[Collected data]

(* ===== verification/RouterWitnesses.v ===== *)
(** * Concrete inputs for the theorems on the operators' routes

    The operator of the site of [Witnesses]. *)

From S2P Require Import Prelude Rounding PyNum Money Models Slots Config Billing TelemetryStore.
From S2P Require Import World Hoare Wallet Caps Pricing Payouts Tariffs RateLimit Witnesses.

#[local] Existing Instance default_config.

Definition site_operator : User.t := User.mk (Some 1) "o@example.org" "" "Operator" CPO 0 0
  false true "password" None None.

(** ** Tariffs *)

Definition slot_request (start_min end_min price : Z) : CpoTariffSlotCreateRequest :=
  mkslot_create start_min end_min (fint price) 127.
Definition morning : tariff_op := CreateSlot 4 (slot_request 480 720 3).

Lemma site_slots_ok : slots_ok site.
Proof.
  split; simpl.
  - intros i s [<- <-]%lookup_singleton_Some. unfold slot_ok, slot_valid. simpl. lia.
  - intros i j a b [<- <-]%lookup_singleton_Some [<- <-]%lookup_singleton_Some. done.
  - intros i Hi. by rewrite lookup_singleton_ne by lia.
Qed.

Lemma site_tariff_ids i : next_id site <= i → tariffs site !! i = None.
Proof. simpl. intros Hi. by rewrite lookup_singleton_ne by lia. Qed.

Lemma tariff_slots_exclusive_witness :
  let d' := com (run_request (run_op morning site_operator 0) (world_of site)).2 in
  slots_ok d' ∧
  ∀ tid l t, slots_of d' tid ≡ₚ l →
    (slot_rate_and_bound (slots_of d' tid) t).1 = (slot_rate_and_bound l t).1.
Proof.
  apply (tariff_slots_exclusive morning site_operator 0 (world_of site));
    [reflexivity | exact site_slots_ok | exact site_tariff_ids].
Defined.

Lemma tariff_edit_forward_only_witness :
  let d := site in
  let d' := com (run_request (run_op (DeleteTariff 4) site_operator 0) (world_of site)).2 in
  users d' = users d ∧ ledger d' = ledger d ∧
  (∀ sid s, sessions d !! sid = Some s → ∃ s', sessions d' !! sid = Some s' ∧
     (∀ e, session_cost s' e = session_cost s e) ∧
     (s' ≠ s → is_active s = true ∧ Some (ChargingSession.tenant_id s) = User.tenant_id site_operator)) ∧
  (∀ i t, tariffs d !! i = Some t → Some (Tariff.tenant_id t) ≠ User.tenant_id site_operator →
     tariffs d' !! i = Some t ∧
     ∀ j s, slots d !! j = Some s → TariffSlot.tariff_id s = i → slots d' !! j = Some s).
Proof.
  apply (tariff_edit_forward_only (DeleteTariff 4) site_operator 0 (world_of site));
    [reflexivity | exact site_slots_ok | exact site_tariff_ids].
Defined.

(** The window is accepted once; the same window again clashes; deleting the
    tariff takes its slots along and unlinks the tenant's default. *)
Example slot_requests :
  let run op w := run_request (run_op op site_operator 0) w in
  let '(r1, w1) := run morning (world_of site) in
  let '(r2, w2) := run morning w1 in
  let '(r3, w3) := run (DeleteTariff 4) w2 in
  (r1, r2, r3) = (Ok tt, Raise (HTTPException 409 "That window overlaps an existing slot"), Ok tt) ∧
  (size (slots (com w1)), size (slots (com w3))) = (2%nat, 0%nat) ∧
  (Tenant.default_tariff_id <$> tenants (com w3) !! 1) = Some None.
Proof. vm_compute. repeat split. Qed.

(** [validate_slot_window] takes no lock and no constraint backs it: two requests
    that both validate before either inserts leave two slots in force at once, and
    the price at 10:30 then depends on which row is read first. *)
Theorem concurrent_slots_overlap :
  let a := slot_request 480 720 3 in
  let b := slot_request 480 720 9 in
  let w := world_of site in
  let valid r := (validate_slot_window 4 (sc_start_min r) (sc_end_min r) (sc_days_mask r) None w).1 in
  let d' := com ((_ ← insert_slot 4 a; commit;; _ ← insert_slot 4 b; commit) w).2 in
  let at_1030 := (10 * 60 + 30) * MINUTE in
  valid a = Ok tt ∧ valid b = Ok tt ∧
  match slots d' !! 100, slots d' !! 101 with
  | Some sa, Some sb =>
      (slot_rate_and_bound [sa; sb] at_1030).1 ≠ (slot_rate_and_bound [sb; sa] at_1030).1
  | _, _ => False
  end.
Proof. vm_compute. repeat split. discriminate. Qed.

(** ** Rate limits *)

(** Three attempts a minute: the fourth is refused, and allowed a minute after the
    first; another key is not concerned. *)
Definition attempts_of_a_minute : list call :=
  [Check "a" (fint 0); Check "a" (fint 10); Check "a" (fint 20); Check "a" (fint 30);
   Check "b" (fint 30); Check "a" (fint 60); Reset "a"; Check "a" (fint 61)]%string.

Lemma limiter_refines_witness :
  let '(allowed, _) := run_limiter (new_limiter 3 (fint 60) 0) attempts_of_a_minute in
  let '(spec_allowed, g) := run_spec 3 (fint 60) [] attempts_of_a_minute in
  allowed = spec_allowed ∧
  ∀ key now, ends 0 attempts_of_a_minute <= now → attempts (fint 60) key now g <= 3.
Proof. apply (limiter_refines 3 (fint 60) 0 attempts_of_a_minute); vm_compute; repeat split; discriminate. Defined.

Example fourth_refused :
  (run_limiter (new_limiter 3 (fint 60) 0) attempts_of_a_minute).1
  = [true; true; true; false; true; true; true].
Proof. vm_compute. reflexivity. Qed.

Example addresses :
  map (λ f, client_ip_from_forwarded 2 f (Some "10.0.0.1"%string))
    ["6.6.6.6, 1.2.3.4, 172.18.0.2"; "1.2.3.4,172.18.0.2"; "1.2.3.4"; ""]%string
  = ["1.2.3.4"; "1.2.3.4"; "10.0.0.1"; "10.0.0.1"]%string.
Proof. vm_compute. reflexivity. Qed.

About this task: Starting at the first line of the records above, please copy each line exactly until you reach the line containing "From S2P Require Import World". Include that line and stop there.

The answer:
(* ===== verification/RouterWitnesses.v ===== *)
(** * Concrete inputs for the theorems on the operators' routes

    The operator of the site of [Witnesses]. *)

From S2P Require Import Prelude Rounding PyNum Money Models Slots Config Billing TelemetryStore.
From S2P Require Import World Hoare Wallet Caps Pricing Payouts Tariffs RateLimit Witnesses.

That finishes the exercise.